My mother did not like this idea. She understood that the operation brought me closer to the dream of becoming an "idol", but she was worried about me.

When the company announced that I had been chosen for the visual role, I was happy. I was told that I would be a K-pop star. You can imagine what that meant to a teenager.

Then I learned more about my future image. Dia, which I would have to become, was supposed to be modest, sweet and innocent. As a visual, I had to become the embodiment of these qualities. But Dia was not me. I am sassy and loud. And I began to doubt whether I could be an obedient girl in public.

I thought that acting would be worth the candle if I became an actress as a result. But when I tried to talk to the company about it, the answer was: "No, we think you're more suitable for a girl group."

Some of the management told me that since I'm only half Korean, my acting career is only for supporting roles.
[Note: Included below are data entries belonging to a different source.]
(* ===== verification/Kex.v ===== *)
(** * The program loader (kernel/exec/kex_loader.cpp)

    [kex_load] starts a program: it reads the ELF header and the program headers
    of a file, looks for the note that marks a program of this system, makes a
    thread and puts the loadable segments at their addresses, in fresh zeroed
    pages.  [kdl_load] loads a library at the next free address of a thread and
    applies its relative relocations.

    Files, the heap, the page tables and the threads are interfaces.  Reading a
    buffer behind the bytes that were read into it is a fault (what is there is
    what the heap left), as is the use of a null buffer. *)

From S2P Require Import Prelude Pfa Paging Bytes Block Vfs Thread UserMem Image Syscall.

Module Kex.
Import Bytes Block Vfs UserMem Image.
Import Thread(thread_t, thread_state_t, THREAD_BLOCKED, THREAD_READY, mk_thread).

(** ** The file format (include/exec/elf.h, include/exec/kex.h) *)

Definition ET_EXEC : Z := 2.
Definition ET_DYN : Z := 3.
Definition EM_X86_64 : Z := 62.
Definition PT_LOAD : Z := 1.
Definition PT_DYNAMIC : Z := 2.
Definition PT_NOTE : Z := 4.
Definition DT_NULL : Z := 0.
Definition DT_RELA : Z := 7.
Definition DT_RELASZ : Z := 8.
Definition DT_RELAENT : Z := 9.
Definition R_X86_64_RELATIVE : Z := 8.
Definition sizeof_Ehdr : Z := 64.
Definition sizeof_Phdr : Z := 56.
Definition sizeof_Rela : Z := 24.
(** "KeonOS" *)
Definition KEX_NOTE_NAME : list Z := [75; 101; 111; 110; 79; 83].
Definition KEX_NOTE_TYPE_VERSION : Z := 0x1001.

Record Elf64_Ehdr : Set := mk_Ehdr {
  e_ident : list Z; e_type : Z; e_machine : Z; e_version : Z; e_entry : Z; e_phoff : Z; e_shoff : Z;
  e_flags : Z; e_ehsize : Z; e_phentsize : Z; e_phnum : Z; e_shentsize : Z; e_shnum : Z; e_shstrndx : Z
}.

(** The structure over its 64 bytes. *)
Definition read_Ehdr (bs : list Z) : Elf64_Ehdr :=
  let f n off := of_le (sub off n bs) in
  mk_Ehdr (sub 0 16 bs) (f 2 16) (f 2 18) (f 4 20) (f 8 24) (f 8 32) (f 8 40) (f 4 48) (f 2 52) (f 2 54)
    (f 2 56) (f 2 58) (f 2 60) (f 2 62).

Definition validate_elf (hdr : Elf64_Ehdr) : bool :=
  let ident i := default 0 (e_ident hdr !! i) in
  if negb (ident 0%nat =? 0x7F) || negb (ident 1%nat =? 69) || negb (ident 2%nat =? 76) || negb (ident 3%nat =? 70)
  then false
  else if negb (ident 4%nat =? 2) then false
  else if negb (ident 5%nat =? 1) then false
  else if negb (e_machine hdr =? EM_X86_64) then false
  else if negb (e_type hdr =? ET_EXEC) && negb (e_type hdr =? ET_DYN) then false
  else true.

(** The fields of the [i]-th program header in the buffer. *)
Definition ph_field (n : nat) (off : Z) (ph : list Z) (i : Z) : outcome Z := get_le n (sizeof_Phdr * i + off) ph.
Definition p_type : list Z → Z → outcome Z := ph_field 4 0.
Definition p_offset : list Z → Z → outcome Z := ph_field 8 8.
Definition p_vaddr : list Z → Z → outcome Z := ph_field 8 16.
Definition p_filesz : list Z → Z → outcome Z := ph_field 8 32.
Definition p_memsz : list Z → Z → outcome Z := ph_field 8 40.

(** [strcmp] of the name in the note with a constant is 0. *)
Fixpoint name_is (bs name : list Z) : outcome bool :=
  match bs, name with
  | [], _ => Fault
  | b :: _, [] => Ok (b =? 0)
  | b :: bs', c :: name' => if b =? c then name_is bs' name' else Ok false
  end.

Definition note_matches (note : list Z) : outcome bool :=
  type ← get32 8 note;
  if negb (type =? KEX_NOTE_TYPE_VERSION) then Ok false else
  namesz ← get32 0 note;
  if negb (namesz =? 7) then Ok false else
  name_is (drop 12 note) KEX_NOTE_NAME.

(** ** Threads *)

Class Threads (W : Type) := {
  thread_add : Z → list Z → bool → W → outcome (Z * W);
  thread_kill : Z → W → outcome (bool * W);
  get_thread : Z → W → outcome thread_t;
  put_thread : Z → thread_t → W → outcome W
}.

Definition set_image (lo hi : Z) (t : thread_t) : thread_t :=
  mk_thread (Thread.rsp t) (Thread.id t) (Thread.name t) (Thread.stack_start t) (Thread.user_stack t) (Thread.is_user t)
    (Thread.next t) (Thread.state t) (Thread.sleep_ticks t) (Thread.exit_code t) lo hi (Thread.user_heap_break t)
    (Thread.dyn_lib_break t) (Thread.fd_table t) (Thread.fd_offset t).
Definition set_break (v : Z) (t : thread_t) : thread_t :=
  mk_thread (Thread.rsp t) (Thread.id t) (Thread.name t) (Thread.stack_start t) (Thread.user_stack t) (Thread.is_user t)
    (Thread.next t) (Thread.state t) (Thread.sleep_ticks t) (Thread.exit_code t) (Thread.user_image_start t)
    (Thread.user_image_end t) v (Thread.dyn_lib_break t) (Thread.fd_table t) (Thread.fd_offset t).
Definition set_dyn_break (v : Z) (t : thread_t) : thread_t :=
  mk_thread (Thread.rsp t) (Thread.id t) (Thread.name t) (Thread.stack_start t) (Thread.user_stack t) (Thread.is_user t)
    (Thread.next t) (Thread.state t) (Thread.sleep_ticks t) (Thread.exit_code t) (Thread.user_image_start t)
    (Thread.user_image_end t) (Thread.user_heap_break t) v (Thread.fd_table t) (Thread.fd_offset t).

Definition page_down (a : Z) : Z := mask_low a 0xFFF.
Definition page_up (a : Z) : Z := mask_low (u64 (a + 0xFFF)) 0xFFF.
Definition SEGMENT_FLAGS : Z := Z.lor (Z.lor Paging.PTE_PRESENT Paging.PTE_USER) Paging.PTE_RW.

Section loader.
Context {W : Type} `{!VirtualNode W, !Allocator W, !UserSpace W, !PageMapper W, !Threads W}.

Definition update_thread (t : Z) (f : thread_t → thread_t) (w : W) : outcome W :=
  th ← get_thread t w; put_thread t (f th) w.

(** ** Segments *)

(** One fresh page, cleared through its address; [inr] is the end of the frames. *)
Definition map_zeroed (addr : Z) (w : W) : outcome (W + W) :=
  '(phys, w1) ← alloc_frame w;
  if phys =? 0 then Ok (inr w1) else
  w2 ← map_page addr phys SEGMENT_FLAGS w1;
  w3 ← store_all (replicate 4096 0) addr w2;
  Ok (inl w3).

Definition map_range (vaddr_start vaddr_end : Z) (w : W) : outcome (W + W) :=
  let page_start := page_down vaddr_start in
  let page_end := page_up vaddr_end in
  for_return (λ i, map_zeroed (page_start + i * 4096)) (Z.to_nat ((page_end - page_start) / 4096)) 0 w.

(** [vfs_read] to an address of the image. *)
Definition read_content (file file_offset file_size vaddr : Z) (w : W) : outcome W :=
  if 0 <? file_size then
    '(bs, w1) ← vfs_read file (u32 file_offset) (u32 file_size) w;
    store_all bs vaddr w1
  else Ok w.

(** ** Programs *)

Fixpoint find_note (n : nat) (i file : Z) (ph : list Z) (found : bool) (w : W) : outcome (bool * W) :=
  match n with
  | O => Ok (found, w)
  | S n' =>
      type ← p_type ph i;
      if type =? PT_NOTE then
        size ← p_filesz ph i;
        off ← p_offset ph i;
        '(note_buf, w1) ← kmalloc size w;
        '(note, w2) ← vfs_read file (u32 off) (u32 size) w1;
        if note_buf =? 0 then Fault else
        ok ← note_matches note;
        '(_, w3) ← kfree note_buf w2;
        find_note n' (i + 1) file ph (found || ok) w3
      else find_note n' (i + 1) file ph found w
  end.

(** The loop over the loadable segments, with the least and the greatest address. *)
Fixpoint load_segments (n : nat) (i file : Z) (ph : list Z) (max_vaddr min_vaddr : Z) (w : W)
  : outcome (Z * Z * (W + W)) :=
  match n with
  | O => Ok (max_vaddr, min_vaddr, inl w)
  | S n' =>
      type ← p_type ph i;
      if type =? PT_LOAD then
        vaddr_start ← p_vaddr ph i;
        memsz ← p_memsz ph i;
        file_offset ← p_offset ph i;
        file_size ← p_filesz ph i;
        let vaddr_end := u64 (vaddr_start + memsz) in
        if vaddr_end =? vaddr_start then load_segments n' (i + 1) file ph max_vaddr min_vaddr w else
        let max_vaddr := if max_vaddr <? vaddr_end then vaddr_end else max_vaddr in
        let min_vaddr := if vaddr_start <? min_vaddr then vaddr_start else min_vaddr in
        r ← map_range vaddr_start vaddr_end w;
        match r with
        | inr w1 => Ok (max_vaddr, min_vaddr, inr w1)
        | inl w1 =>
            w2 ← read_content file file_offset file_size vaddr_start w1;
            load_segments n' (i + 1) file ph max_vaddr min_vaddr w2
        end
      else load_segments n' (i + 1) file ph max_vaddr min_vaddr w
  end.

(** The errors: the program headers are freed and the file is closed. *)
Definition give_back (ph_buf file : Z) (w : W) : outcome W :=
  '(_, w1) ← kfree ph_buf w; vfs_close file w1.

(** The buffer of the program headers and the bytes read to it. *)
Definition read_headers (file : Z) (hdr : Elf64_Ehdr) (w : W) : outcome (Z * list Z * W) :=
  let ph_size := u32 (e_phnum hdr * e_phentsize hdr) in
  '(ph_buf, w1) ← kmalloc ph_size w;
  '(ph, w2) ← vfs_read file (u32 (e_phoff hdr)) ph_size w1;
  if (ph_buf =? 0) && (0 <? len ph) then Fault else Ok (ph_buf, ph, w2).

Definition HEAP_START : Z := 0x40000000.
I felt that my dreams were crumbling.

My contract was just about to expire and needed to be renewed before starting the group. And I said I don't want to.
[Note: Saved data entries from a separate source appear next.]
Lemma ext4_scan n : ∀ i s, 512 ≤ len (disk s) → 0 ≤ i → i + Z.of_nat n ≤ 4 →
  Forall (λ p, p.1 = 0x83 → sectors_ok (p.2 + 2) 2 (disk s)) (partition (disk s) <$> seqZ i (Z.of_nat n)) →
  runs (W := W) (Ext4.scan_partitions n i (sub 0 512 (disk s))) s
    (first_lba (is_ext4 (disk s)) (partition (disk s) <$> seqZ i (Z.of_nat n))) s.
Proof.
  induction n as [|n IH]; intros i s Hd Hi Hn Hp; [apply runs_ret|].
  rewrite Nat2Z.inj_succ, seqZ_cons in Hp |- * by lia. rewrite Z.pred_succ in Hp |- *.
  rewrite fmap_cons in Hp |- *. apply Forall_cons in Hp as [Hp Hps]. cbn [Ext4.scan_partitions].
  destruct (read_partition (disk s) i Hd) as [E1 E2]; [lia|].
  eapply runs_lift; [exact E1|]. eapply runs_lift; [exact E2|].
  unfold first_lba. cbn [List.find]. unfold is_ext4 at 1.
  specialize (IH (Z.succ i) s Hd ltac:(lia) ltac:(lia) Hps). rewrite <- Z.add_1_r in IH.
  destruct (Z.eqb_spec (partition (disk s) i).1 0x83) as [E|]; cbn [andb]; [|exact IH].
  specialize (Hp E). pose proof Hp as (Hl & _ & Hb & Hlen). pose proof super_size as Hsz. unfold SECTOR in *.
  rewrite wrap_small by lia. eapply runs_bind; [by apply runs_read|].
  eapply runs_lift; [apply get_member_ok; [done|unfold SECTOR; rewrite len_sub; lia]|].
  unfold SECTOR; rewrite sub_sub, Z.add_0_r by lia.
  fold (super_at (disk s) (partition (disk s) i).2).
  destruct (_ =? Ext4.EXT4_SUPER_MAGIC); [apply runs_ret|exact IH].
Qed.

Lemma runs_find_ext4 s : table_ok (disk s) →
  runs (W := W) Ext4.find_ext4_partition s (first_lba (is_ext4 (disk s)) (partitions (disk s))) s.
Proof.
  intros [H0 Hp]. eapply runs_bind; [by apply runs_first_sector|].
  apply (ext4_scan 4 0); [unfold SECTOR in *; destruct H0; unfold SECTOR in *; lia|lia|done|done].
Qed.

Lemma fat_scan n : ∀ i d, 512 ≤ len d → 0 ≤ i → i + Z.of_nat n ≤ 4 →
  Fat.scan_partitions n i (sub 0 512 d) = Ok (first_lba is_fat32 (partition d <$> seqZ i (Z.of_nat n))).
Proof.
  induction n as [|n IH]; intros i d Hd Hi Hn; [done|].
  rewrite Nat2Z.inj_succ, seqZ_cons by lia. rewrite Z.pred_succ, fmap_cons. cbn [Fat.scan_partitions].
  destruct (read_partition d i Hd) as [E1 E2]; [lia|]. rewrite E1. run. rewrite E2.
  unfold first_lba. cbn [List.find]. unfold is_fat32 at 1.
  destruct ((_ =? 0x0B) || (_ =? 0x0C)); [done|]. rewrite Z.add_1_r. apply IH; lia.
Qed.

Lemma runs_find_fat32 s : sectors_ok 0 1 (disk s) →
  runs (W := W) Fat.find_fat32_partition s (first_lba is_fat32 (partitions (disk s))) s.
Proof.
  intros H0. eapply runs_bind; [by apply runs_first_sector|].
  apply runs_lift_ret, (fat_scan 4 0); [|lia|done]. destruct H0. unfold SECTOR in *. lia.
Qed.

Lemma runs_fat_init s lba : sectors_ok lba 1 (disk s) →
  runs (W := W) (Fat.init lba) s (Fat.mk_fat lba (bpb_at (disk s) lba)) s.
Proof.
  intros H. eapply runs_bind; [by apply runs_read|]. destruct H as (H1 & _ & _ & H2). unfold SECTOR in *.
  eapply runs_lift; [|apply runs_ret]. unfold Fat.load_bpb.
  rewrite !get8_sub, get16_sub, !get32_sub by lia. by run.
Qed.

(** The object of EXT4: the superblock, and where the partition starts. *)
Lemma runs_ext4_init f s lba : sectors_ok (lba + 2) 2 (disk s) → 0 ≤ lba →
  let b := super_at (disk s) lba in
  member Ext4.Ext4Superblock "s_magic" b = Ext4.EXT4_SUPER_MAGIC → super_ok b →
  ∃ f', runs (W := W) (Ext4.init f lba) s f' s ∧ Ext4.partition_lba f' = lba ∧ Ext4.sb f' = b ∧
    Ext4.block_size f' = 1024 * 2 ^ member Ext4.Ext4Superblock "s_log_block_size" b.
Proof.
  intros H H0 b Hm [Hl Hg]. pose proof H as (_ & _ & Hb & Hlen). unfold SECTOR in *.
  assert (Hs : get_bytes 0 (sizeof Ext4.Ext4Superblock) (sub (512 * (lba + 2)) (512 * 2) (disk s)) = Ok b).
  { pose proof super_size. rewrite get_bytes_ok; [|lia|done|rewrite len_sub; lia].
    rewrite sub_sub by lia. by rewrite Z.add_0_r. }
  assert (Hsh : Ext4.shl_1024 (member Ext4.Ext4Superblock "s_log_block_size" b) =
    Ok (1024 * 2 ^ member Ext4.Ext4Superblock "s_log_block_size" b)).
  { unfold Ext4.shl_1024. rewrite (proj2 (Z.ltb_lt _ _)), Z.shiftl_mul_pow2 by lia.
    f_equal. apply wrap_small. pose proof (Z.pow_le_mono_r 2 (member Ext4.Ext4Superblock "s_log_block_size" b) 21). lia. }
  eexists. split.
  { unfold Ext4.init. rewrite wrap_small by lia. eapply runs_bind; [by apply runs_read|].
    eapply runs_lift; [exact Hs|]. rewrite (proj2 (Z.eqb_eq _ _) Hm). cbn [negb].
    eapply runs_lift; [exact Hsh|]. cbv zeta. eapply runs_lift; [by apply udiv_ok|]. apply runs_ret. }
  done.
Qed.
End choice.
This was a rare case: most students go to great lengths to realize their dream. But despite my refusal, I parted ways with the company kindly. I fulfilled my obligations under the contract and did not owe anything. If I had stayed and debuted with the group, I would have had to pay for instructors, housing, and plastic surgery. Even successful artists must keep working to pay off the debts that build up during training, as well as the new debts that form when a student becomes an "idol". In general, it is quite difficult for K-pop stars to earn something.

I returned to England with my friends without having the operation. I passed my final exams along with everyone else. Later I studied art and got a place at a fashion school in France. And I was lucky because a lot of K-pop students dropped out at 18 or graduated at 21 and didn't know what to do next. They gave everything for trying to become a K-pop star - and ended up with nothing.

image copyrightEuodias

My mother was happy to have me back. She always considered my training a mistake. But she knew that I had to figure it out myself. And it took a long time before I realized that my mother was right.

When I see videos of the band I was supposed to be in, I feel relieved: thank God I'm not on stage with them. All this seems to me a lie, but I know these girls personally, and the way they behave in public does not at all correspond to what they are in life.

Now I don't think about speaking. If only as a hobby.